** Opening Entries shown block **
(* ===== verification/ArgGraph.v ===== *)
(** * The graph of result arguments, and cloning (src/prog/clone.go)

    Result arguments point to the argument they use and back to the arguments
    that use them, across calls.  While such an object is being changed it
    lives in a [heap] keyed by its identity; [refresh_prog] writes the objects
    back into the trees.  Programs do not share arguments, so identities only
    have to be fresh with respect to the program at hand. *)

From S2P Require Import Prelude GoStrings Prog.

Abbreviation heap := (gmap argid ResultArg).
Definition rid (r : ResultArg) : argid := arg_id (res_common r).

(** ** Trees *)

(** All identities and all result arguments of a tree, outer ones first. *)
Fixpoint arg_ids (a : Arg) : list argid :=
  aid a ::
    match a with
    | PointerArg _ _ _ (Some x) => arg_ids x
    | GroupArg _ l => concat (arg_ids <$> l)
    | UnionArg _ o _ _ => arg_ids o
    | _ => []
    end.
Fixpoint arg_results (a : Arg) : list ResultArg :=
  match a with
  | PointerArg _ _ _ (Some x) => arg_results x
  | GroupArg _ l => concat (arg_results <$> l)
  | UnionArg _ o _ _ => arg_results o
  | AResult r => [r]
  | _ => []
  end.
(** The roots of a call: its return value, then its arguments. *)
Definition call_roots (c : Call) : list Arg := option_list (AResult <$> CRet c) ++ Args c.
Definition calls_roots (l : list (option Call)) : list Arg := concat ((λ c, from_option call_roots [] c) <$> l).
Definition roots_ids (l : list Arg) : list argid := concat (arg_ids <$> l).
Definition roots_results (l : list Arg) : list ResultArg := concat (arg_results <$> l).
Definition prog_ids (p : Prog) : list argid := roots_ids (calls_roots (Calls p)).
Definition prog_results (p : Prog) : list ResultArg := roots_results (calls_roots (Calls p)).
(** ** Witnesses *)

Definition resource_typedb (typeRefs : list Typ) (r : ResultArg) : bool :=
  match TypeOf typeRefs (AResult r) with
  | Ret (ResourceType c _ d) => bool_decide (self c = ref (res_common r)) && bool_decide (is_Some (ResValues d !! 0%nat))
  | _ => false
  end.
Definition well_typedb (typeRefs : list Typ) (p : Prog) : bool :=
  forallb (resource_typedb typeRefs) (prog_results p)
  && forallb (λ a, match foreachArgImpl typeRefs a None 0 with Ret _ => true | Panic => false end) (calls_roots (Calls p))
  && forallb (λ c : option Call, match c with
       | Some c => match Meta c with Some m => bool_decide (length (Args c) ≤ length (SysArgs m))%nat | None => false end
       | None => true end) (Calls p).
Lemma well_typedb_spec typeRefs p : well_typedb typeRefs p = true → well_typed typeRefs p.
Proof.
  unfold well_typedb. rewrite !andb_true_iff, !forallb_forall. intros [[H1 H2] H3]. constructor.
  - intros r Hr%list_elem_of_In%H1. unfold resource_typedb in Hr. unfold resource_typed. destruct (TypeOf typeRefs (AResult r)) as [[]|]; try done.
    apply andb_true_iff in Hr as [E1%bool_decide_eq_true [v Hv]%bool_decide_eq_true]. eauto 10.
  - intros a Ha%list_elem_of_In%H2. unfold sized. destruct (foreachArgImpl typeRefs a None 0); [eauto|done].
  - intros c Hc%list_elem_of_In%H3. destruct (Meta c) as [m|]; [|done]. exists m. split; [done|]. by apply bool_decide_eq_true in Hc.
Qed.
** Closing Entries shown block **
### Your instructions:
If a line of the data contains the string "apply", count it; then give the total alone.

### Written reply:
2